De PVV eiste dat Sudan excuses aanbood en de VVD vond dat Van Middelkoop te slap had gereageerd op de weigering. VVD–Kamerlid Boekestijn diende een motie van treurnis in, maar trok die aan het eind van het debat weer in. De PVV vindt dat Nederland geen ontwikkelingshulp meer moet geven aan Sudan.CDA–Kamerlid Van Gennip sprak, ook namens PvdA, GroenLinks en de ChristenUnie, haar treurnis uit over het houden van dit debat. De partijen waren „verbaasd en geschokt" dat de VVD en PVV ontwikkelingsgelden willen inzetten om een regering onder druk te zetten.

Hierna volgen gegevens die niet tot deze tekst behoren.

(** * Event log to trajectory conversion (harbor_agent.py)

    A shallow embedding of [CodeEditingAgent._convert_events_to_trajectory]
    and [CodeEditingAgent.populate_context_post_run], in the two versions
    the repository carries:

    - [packages/cea/benchmark/harbor_agent.py], the flat encoding
      ([user] / [assistant] / [tool_call] / [tool_result] events), in
      [Module Flat];
    - [harbor_agent.py], the content-block encoding ([user] / [assistant]
      events whose [message.content] is a list of blocks), in
      [Module Blocks].

    Python values are embedded dynamically: a decoded JSON value is a
    [json], and the operations the converter applies to such values
    ([dict.get], truth value, [==], [str], [or], [sum]) are functions on
    [json].  An exception is a value of [exn] returned through the
    [result] monad. *)

From Stdlib Require Import List String Ascii ZArith Bool Arith Lia.
From Stdlib Require Import DecimalString.
Import ListNotations.
Open Scope string_scope.
Open Scope Z_scope.
Set Warnings "-register-all".

(* ================================================================= *)
(** ** Decoded JSON values *)

(** What [json.loads] builds.  A [JObj] lists the items of the dict in
    insertion order, its keys distinct (as [json.loads] leaves them).
    Numbers are the integer literals; a literal with a fraction or an
    exponent (a Python float) is outside this model.  Text is a [string]
    read as a sequence of code points below 256. *)
Inductive json : Type :=
| JNull
| JBool (b : bool)
| JInt (z : Z)
| JStr (s : string)
| JArr (l : list json)
| JObj (kvs : list (string * json)).

(** What reading a line can raise besides the [JSONDecodeError] the
    loop catches. *)
Inductive ReadFailure : Type :=
| ValueError           (* [json.loads] on an integer literal too long for [int] *)
| RecursionError       (* [json.loads] on a value nested too deep *)
| UnicodeDecodeError.  (* the file iteration on bytes that are no text *)

(** Exceptions the converter can meet. *)
Inductive exn : Type :=
| AttributeError                (* [.get] on a value that is not a dict *)
| TypeError                     (* [int + str] and the like inside [sum] *)
| Uncaught (why : ReadFailure). (* raised while reading, and not caught there *)

Inductive result (A : Type) : Type :=
| Raise (e : exn)
| Ret (a : A).
Arguments Raise {A} e.
Arguments Ret {A} a.

Definition bind {A B} (m : result A) (k : A -> result B) : result B :=
  match m with
  | Raise e => Raise e
  | Ret a => k a
  end.

Notation "x <- m ;; k" := (bind m (fun x => k))
  (at level 61, m at next level, right associativity).

(* ----------------------------------------------------------------- *)
(** *** dict access *)

Fixpoint assoc (k : string) (kvs : list (string * json)) : option json :=
  match kvs with
  | [] => None
  | (k', v) :: rest => if String.eqb k k' then Some v else assoc k rest
  end.

(** [d.get(k, default)] for the items of a dict. *)
Definition lookup (kvs : list (string * json)) (k : string) (default : json)
  : json :=
  match assoc k kvs with Some v => v | None => default end.

(** [d.get(k, default)]: an [AttributeError] when [d] is not a dict. *)
Definition get (d : json) (k : string) (default : json) : result json :=
  match d with
  | JObj kvs => Ret (lookup kvs k default)
  | _ => Raise AttributeError
  end.

(** [isinstance(v, dict)] *)
Definition is_dict (v : json) : bool :=
  match v with JObj _ => true | _ => false end.

(* ----------------------------------------------------------------- *)
(** *** truth value, [or], [==] *)

Definition truthy (v : json) : bool :=
  match v with
  | JNull => false
  | JBool b => b
  | JInt z => negb (z =? 0)
  | JStr s => negb (String.eqb s "")
  | JArr l => match l with [] => false | _ => true end
  | JObj kvs => match kvs with [] => false | _ => true end
  end.

(** [a or b] *)
Definition py_or (a b : json) : json := if truthy a then a else b.

Definition Z_of_bool (b : bool) : Z := if b then 1 else 0.

(** [a == b] on decoded values: [bool] is a subtype of [int], lists are
    compared item by item, dicts as mappings. *)
Fixpoint py_eq (a b : json) {struct a} : bool :=
  match a, b with
  | JNull, JNull => true
  | JBool x, JBool y => Bool.eqb x y
  | JBool x, JInt y => Z_of_bool x =? y
  | JInt x, JBool y => x =? Z_of_bool y
  | JInt x, JInt y => x =? y
  | JStr x, JStr y => String.eqb x y
  | JArr xs, JArr ys =>
      (fix eq_items (xs : list json) (ys : list json) {struct xs} : bool :=
         match xs, ys with
         | [], [] => true
         | x :: xs', y :: ys' => py_eq x y && eq_items xs' ys'
         | _, _ => false
         end) xs ys
  | JObj xs, JObj ys =>
      (List.length xs =? List.length ys)%nat &&
      (fix eq_values (xs : list (string * json)) {struct xs} : bool :=
         match xs with
         | [] => true
         | (k, x) :: xs' =>
             match assoc k ys with
             | Some y => py_eq x y && eq_values xs'
             | None => false
             end
         end) xs
  | _, _ => false
  end.

(* ----------------------------------------------------------------- *)
(** *** [str] and [repr] *)

Definition dquote : ascii := ascii_of_nat 34.
Definition squote : ascii := ascii_of_nat 39.
Definition backslash : ascii := ascii_of_nat 92.
Definition newline : string := String (ascii_of_nat 10) "".

Fixpoint contains_char (c : ascii) (s : string) : bool :=
  match s with
  | EmptyString => false
  | String c' rest => Ascii.eqb c c' || contains_char c rest
  end.

Definition hex_digit (n : nat) : ascii :=
  match String.get n "0123456789abcdef" with
  | Some c => c
  | None => "0"%char
  end.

Dat werkt volgens hen juist averechts, juist in een land als Sudan waar de regering zelf partij is in het gewelddadige conflict waar de bevolking al jaren onder lijdt. De partijen wezen erop dat de 140 miljoen euro Nederlandse hulp niet naar de regering in Khartum gaat. Het loopt via non-gouvernementele organisaties naar het zuiden van het land en naar de opvangkampen, onder meer in Darfur, waar miljoenen mensen zitten die op de vlucht zijn geslagen. „Uw standpunt is kortzichtig en weinig solidair. U laat die mensen in kampen verrotten", zei Van Gennip.

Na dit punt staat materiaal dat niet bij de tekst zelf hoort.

(** The divisor of the unconditional kernel is at least one. *)
Lemma bilateral_sumw_ge_one :
  (forall i j, inBounds img_in i j = true -> is_nan (get img_in i j) = false) ->
  ge_pow2 0 (snd (bilateral_sums exp img_in gs gr dim x y)) = true.
Proof.
  intros Hnan. unfold bilateral_sums. fold rng.
  apply (window_hit (fun acc => signed false (snd acc) = true)
                    (fun acc => ge_pow2 0 (snd acc) = true)
                    (fun r => bilateral_step exp img_in gs gr (get img_in x y) x y r)).
  - exact rng_zero.
  - intros r c acc Hr Hc Ha. unfold bilateral_step, accumulate. cbn [snd].
    apply Tadd_signed; [exact Ha|]. apply (le_pow2_signed 0).
    apply weight_le_one; try assumption.
    + apply Hnan. apply (getWithClampedRange_inBounds img_in x y). exact Hin.
    + apply rng_sd2; assumption.
  - intros r c acc Hr Hc Ha. unfold bilateral_step, accumulate. cbn [snd].
    apply Tadd_ge_l; [lia | exact Ha |]. apply (le_pow2_signed 0).
    apply weight_le_one; try assumption.
    + apply Hnan. apply (getWithClampedRange_inBounds img_in x y). exact Hin.
    + apply rng_sd2; assumption.
  - intros acc Ha. unfold bilateral_step, accumulate. cbn [snd].
    rewrite (getWithClampedRange_centre img_in x y Hin).
    rewrite (weight_centre exp Hexp gs gr HG HR _ Hp).
    apply Tadd_ge_r; [lia | exact Ha | reflexivity].
  - reflexivity.
Qed.

Variable minval : T.
Hypothesis Hpm : Tge (get img_in x y) minval = true.

(** The divisor of the limited kernel is at least one above the threshold. *)
Lemma bilateralLimited_sumw_ge_one :
  ge_pow2 0 (snd (bilateralLimited_sums exp img_in gs gr minval dim x y)) = true.
Proof.
  unfold bilateralLimited_sums. rewrite Hpm. fold rng.
  apply (window_hit (fun acc => signed false (snd acc) = true)
                    (fun acc => ge_pow2 0 (snd acc) = true)
                    (fun r => bilateralLimited_step exp img_in gs gr minval (get img_in x y) x y r)).
  - exact rng_zero.
  - intros r c acc Hr Hc Ha. unfold bilateralLimited_step.
    destruct (Tge (getWithClampedRange img_in (x + c) (y + r)) minval) eqn:Eq; [|exact Ha].
    unfold accumulate. cbn [snd].
    apply Tadd_signed; [exact Ha|]. apply (le_pow2_signed 0).
    apply weight_le_one; try assumption.
    + apply (Tge_not_nan _ minval). exact Eq.
    + apply rng_sd2; assumption.
  - intros r c acc Hr Hc Ha. unfold bilateralLimited_step.
    destruct (Tge (getWithClampedRange img_in (x + c) (y + r)) minval) eqn:Eq; [|exact Ha].
    unfold accumulate. cbn [snd].
    apply Tadd_ge_l; [lia | exact Ha |]. apply (le_pow2_signed 0).
    apply weight_le_one; try assumption.
    + apply (Tge_not_nan _ minval). exact Eq.
    + apply rng_sd2; assumption.
  - intros acc Ha. unfold bilateralLimited_step.
    rewrite (getWithClampedRange_centre img_in x y Hin), Hpm.
    unfold accumulate. cbn [snd].
    rewrite (weight_centre exp Hexp gs gr HG HR _ Hp).
    apply Tadd_ge_r; [lia | exact Ha | reflexivity].
  - reflexivity.
Qed.

Hypothesis Hzero : Teq minval T0 = true.
Hypothesis Hinf : forall i j, inBounds img_in i j = true -> get img_in i j <> S754_infinity false.

(** With the threshold at zero the numerator is a sum of non-negative
    terms and the divisor stays finite. *)
Lemma bilateralLimited_sums_range :
  signed false (fst (bilateralLimited_sums exp img_in gs gr minval dim x y)) = true /\
  le_pow2 25 (snd (bilateralLimited_sums exp img_in gs gr minval dim x y)) = true.
Proof.
  unfold bilateralLimited_sums. rewrite Hpm. fold rng.
  apply (window_inv (fun acc => signed false (fst acc) = true /\ le_pow2 25 (snd acc) = true)
                    (fun r => bilateralLimited_step exp img_in gs gr minval (get img_in x y) x y r)).
  - intros r c acc Hr Hc [Hs Hw]. unfold bilateralLimited_step.
    destruct (Tge (getWithClampedRange img_in (x + c) (y + r)) minval) eqn:Eq; [|split; assumption].
    set (q := getWithClampedRange img_in (x + c) (y + r)) in *.
    assert (Hw1 : le_pow2 0 (weight exp gs gr (get img_in x y) q r c) = true).
    { apply weight_le_one; try assumption.
      - apply (Tge_not_nan _ minval). exact Eq.
      - apply rng_sd2; assumption. }
    assert (Hq : signed false q = true) by (apply (Tge_zero_signed q minval); assumption).
    assert (Hqf : is_finite q = true).
    { pose proof (Hinf _ _ (getWithClampedRange_inBounds img_in x y (x + c) (y + r) Hin)) as Hne.
      fold (getWithClampedRange img_in (x + c) (y + r)) in Hne. fold q in Hne.
      destruct q as [s|[|]| |s m e]; try reflexivity; try discriminate. congruence. }
    unfold accumulate. cbn [fst snd]. split.
    + apply Tadd_signed; [exact Hs|].
      apply Tmul_signed; try assumption.
      * apply (le_pow2_signed 0). exact Hw1.
      * apply (le_pow2_finite 0). exact Hw1.
    + apply Tadd_le25; assumption.
  - split; reflexivity.
Qed.

(** The quotient is then non-negative, hence not below the threshold. *)
Lemma bilateralLimited_quotient_ge :
  Tge (quotient (bilateralLimited_sums exp img_in gs gr minval dim x y)) minval = true.
Proof.
  destruct bilateralLimited_sums_range as [Hs Hw].
  pose proof bilateralLimited_sumw_ge_one as Hw1.
  unfold quotient.
  destruct (bilateralLimited_sums exp img_in gs gr minval dim x y) as [s w].
  cbn [fst snd] in *.
  destruct w as [?|?| |[|] mw ew]; try discriminate.
  apply signed_Tge_zero; [exact Hzero|].
  apply (Tdiv_signed false s false). exact Hs.
Qed.

End Sums.

(** ** Exact operations *)

(** Rounding returns a canonical binary32 number unchanged, however its
    mantissa was shifted left. *)
Lemma binary_round_aux_canonical (sx : bool) (m : positive) (e j : Z) :
  bounded prec emax m e = true -> 0 <= j ->
  binary_round_aux prec emax sx (Zpos m * 2 ^ j) (e - j) loc_Exact = S754_finite sx m e.
Proof.
  intros Hb Hj. unfold bounded, canonical_mantissa in Hb.
  apply andb_true_iff in Hb. destruct Hb as [Hc He].
  apply Z.eqb_eq in Hc. apply Z.leb_le in He.
  change (Z.pos (digits2_pos m)) with (Zdigits2 (Zpos m)) in Hc.
  assert (HP : 0 < 2 ^ j) by (apply Z.pow_pos_nonneg; lia).
  assert (HM : 0 < Zpos m * 2 ^ j) by (apply Z.mul_pos_pos; lia).
  destruct (binary_round_aux_spec sx (Zpos m * 2 ^ j) (e - j) loc_Exact ltac:(lia))
    as (m2 & _ & Hdown & Hexact & ->).
  rewrite Zdigits2_shl in * by lia.
  replace (Zdigits2 (Z.pos m) + j + (e - j)) with (Zdigits2 (Zpos m) + e) in * by lia.
  rewrite Hc in *. replace (e - (e - j)) with j in * by lia.
  assert (Hq : shift_m (Zpos m * 2 ^ j) j = Zpos m).
  { unfold shift_m. destruct (0 <? j) eqn:E.
    - apply Z.div_mul. lia.
    - apply Z.ltb_ge in E. replace j with 0 by lia. rewrite Z.pow_0_r. lia. }
  assert (He1 : shift_e (e - j) j = e).
  { unfold shift_e. destruct (0 <? j) eqn:E; [lia|]. apply Z.ltb_ge in E. lia. }
  assert (Hm2 : m2 = Zpos m).
  { rewrite <- Hq. destruct (Z.lt_ge_cases 0 j) as [H|H].
    - apply Hdown; [exact H|]. apply Z.mul_pow2_bits_low. lia.
    - apply Hexact; [exact H | reflexivity]. }
  rewrite He1, Hm2, Hc, Z.sub_diag. cbn [shift_m shift_e Z.ltb Z.compare round_result].
  replace (e <=? emax - prec) with true by (symmetry; apply Z.leb_le; exact He).
  reflexivity.
Qed.

Lemma Tmul_one_l (s : bool) (m : positive) (e : Z) :
  bounded prec emax m e = true -> Tmul T1 (S754_finite s m e) = S754_finite s m e.
Proof.
  intros Hb. unfold Tmul, T1, SFmul. cbn [xorb].
  rewrite Pos2Z.inj_mul, Z.mul_comm.
  replace (-23 + e) with (e - 23) by lia.
  apply (binary_round_aux_canonical s m e 23 Hb). lia.
Qed.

Vooral Boekestijn moest het als woordvoerder van de liberalen ontgelden. „U heeft de verkeerde kant gekozen", fulmineerde Vendrik (GroenLinks). „Denk nou toch na! Dit wil de regering van Sudan juist: geen militairen en geen hulp". Boekestijn meende dat het wel goed mogelijk is te dreigen met hulpgelden zonder de mensen zelf te raken. Overigens had de VVD’er donderdag niet opnieuw gepleit voor opschorting van de hulp aan Sudan. Twee weken eerder ging hij daarin met de PVV mee.
Van Middelkoop herhaalde dat hij geen enkele behoefte heeft aan excuses. De kwestie is al opgelost en Sudan heeft laten weten dat hij welkom is. De minister is van plan de reis eind juni alsnog te maken.